For as much joy Habibi has brought to us for 17 years, at 4:30 in the morning when he’s hungry and has no regard for my sleep, he is, in a word: ANNOYING.
Yes, in the end he gets what he wants (breakfast) yet I couldn’t help but think of how this relates to promoting our services, vision or ideas.
The Trouble with Self-Promotion
So many people, mostly highly accomplished women, tell me they have trouble promoting themselves. And if you read my story, you’ll see I struggle(d) with this too.
Let’s face it – it’s so much easier to promote someone else!
But, whether you work for a company or own one, your ideas deserve to be heard. And until others know about those ideas, it’s up to YOU to talk about them.
One of the biggest obstacles is thinking that promoting your services or ideas is about YOU. (If this message sounds familiar, it’s because I’ve written about it before.
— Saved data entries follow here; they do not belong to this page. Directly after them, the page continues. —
(* ===== verification/AppCorrect.v ===== *)
(** * The program around the register: what it does to the store and the volume *)

From S2P Require Import Prelude GoStrings Float64 Encoding Canon Json SqlText Sql GoJson Model World Concrete Commit Rbac JsonSchema Pack Byok Records Landing.
From S2P Require Import Workflow Identities Members MembersCorrect Invitations Retention Anchors Checkpoints Auditing Queries Admin Standby StandbyCorrect Tokens TokensCorrect Requests Mail Hooks Api Gate Within ApiCorrect Sealed App.
Local Open Scope Z_scope.

Section app.
Context `{Runtime} `{GoFormats} `{!Ledger} `{!Replication} `{!Provider} `{!Outbox} `{!Volume}.

(** A pass over the invitations keeps the store well formed, whatever the
    mail service answers; and without a sender it forgets who expired
    invitations were for and does nothing else. *)
Lemma within_remind sv reg m d : within_H kept (remind sv reg m d).
Proof.
  intros s r s' E. unfold remind in E. destruct (SendInvitation _ m) as [[u|e] m']; [|by injection E as <- <-].
  revert E. generalize s r s'. change (within_H kept (_ ← on (attempt (MarkReminded reg (iv_ID (rem_Invite d)))); mret m' : H Mailer)). within_tac.
Qed.
Lemma within_remind_all sv reg due : forall m, within_H kept (remind_all sv reg m due).
Proof. induction due as [|d due IH]; intros m; [apply within_H_ret|]. apply within_H_bind; [apply within_remind|done]. Qed.
Lemma pass_kept sv reg : within_H kept (passInvitations sv reg).
Proof.
  unfold passInvitations. apply within_H_bind; [within_tac|]. intros _. apply within_H_bind; [within_tac|]. intros mailer.
  destruct mailer as [m|]; [|apply within_H_ret]. apply within_H_bind; [within_tac|]. intros [due|]; [|apply within_H_ret].
  apply within_H_bind; [apply within_remind_all|]. intros m' s r s' [= <- <-]. done.
Qed.

(** A standby's configure call never touches the sender's settings. *)
Lemma standby_keeps_settings c template document d :
  cf_Mode c = ModeStandby -> configureMail_ c template document d = (Ok ("", None), d).
Proof. intros Hc. unfold configureMail_. by rewrite Hc. Qed.

(** The recorded settings only grow: whatever a call names, nothing that
    was held and that the call leaves out is lost. *)
Lemma settings_over_held c doc held d s d' : complete_settings c doc (Some held) d = (Ok s, d') -> s = Merge doc held.
Proof.
  unfold complete_settings. unfold mbind, V_bind. match goal with |- context [match ?x with _ => _ end] => destruct x as [[u|e] d1] end; [|done]. by intros [= <- <-].
Qed.
End app.

Section demo.
#[local] Existing Instance plain_runtime.
#[local] Existing Instance plain_formats.
#[local] Existing Instance plain_ledger.
#[local] Existing Instance plain_replication.
#[local] Existing Instance demo_provider.
#[local] Existing Instance silent_outbox.
#[local] Existing Instance plain_volume.

Definition demo_env (key : string) : string :=
  if String.eqb key "PORT" then "8443" else if String.eqb key "REGISTER_DEV_AUTH" then "yes" else "".
Definition no_duration (s : string) : option Z := None.
Definition on_platform (key : string) : string :=
  if String.eqb key "PRIVASYS_CONTAINER_TOKEN" then "token" else demo_env key.
Example refused_on_platform :
  (is_ok (Load_config demo_env no_duration false), Load_config on_platform no_duration false) =
  (true, Err (Errorf "config: REGISTER_DEV_AUTH must not be set on the platform" [])).
Proof. vm_compute. reflexivity. Qed.

Lemma config_safe_witness : exists c, Load_config demo_env no_duration false = Ok c /\ 1 <= cf_Port c <= 65535 /\ OnPlatform c = false.
Proof.
  destruct (Load_config demo_env no_duration false) as [c|e] eqn:E; [|exfalso; vm_compute in E; discriminate E].
  destruct (config_safe demo_env no_duration false c E) as (Hp & Hd & _). exists c. split; [reflexivity|]. split; [exact Hp|].
  apply Hd. vm_compute in E. injection E as <-. reflexivity.
Defined.

(** The secret comes in one call and the rest in another; a restart, and a
    call that names nothing, find them all. *)
Definition demo_config : Config :=
  match Load_config demo_env no_duration false with Ok c => c | Err _ => mkConfig 0 "" "" "" "" "" "" "" "" "" false "" "" false "" "" "" 0 0 "" "" "" [] end.
Definition told (text : string) (d : disk) := configureMail_ demo_config (Ok "<title>t</title>") (dquote text) d.
Definition state_of (x : res (string * option (option Mailer)) * disk) : string := match fst x with Ok (s, _) => s | Err _ => "error" end.
Example settings_over_two_calls :
  let one := told "{'mail_client_secret': 'shh'}" blank in
  let two := told "{'mail_tenant_id': 't', 'mail_client_id': 'c', 'mail_sender': 'a@b.c', 'mail_base_url': 'https://x'}" (snd one) in
  (state_of one, state_of two, state_of (told "{}" (snd two)), state_of (told "" blank)) =
  ("not ready: mail: tenant_id, client_id and client_secret are all needed", "ready", "ready", "").
Proof. vm_compute. reflexivity. Qed.
End demo.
You can read that post here.)
It’s NOT about you.
And that’s what makes Habibi’s early morning routine so bothersome.
It’s all about HIM without giving any thought about what others need.
Think Differently About Self-Promotion
Below are a couple of human examples:
Example 1: The Presentation
I recently worked with a small group of non-profit leaders in preparation for their board meeting. They needed to present difficult financial information to a hostile audience.
So, I asked them, “Given what you know about your audience and the information you need to present, what is your true role here?”
For your reading sake, I’ll speed this up and give you a hint: Their role is NOT to present difficult financial information. It’s to alleviate any tension and worry associated with hearing that message.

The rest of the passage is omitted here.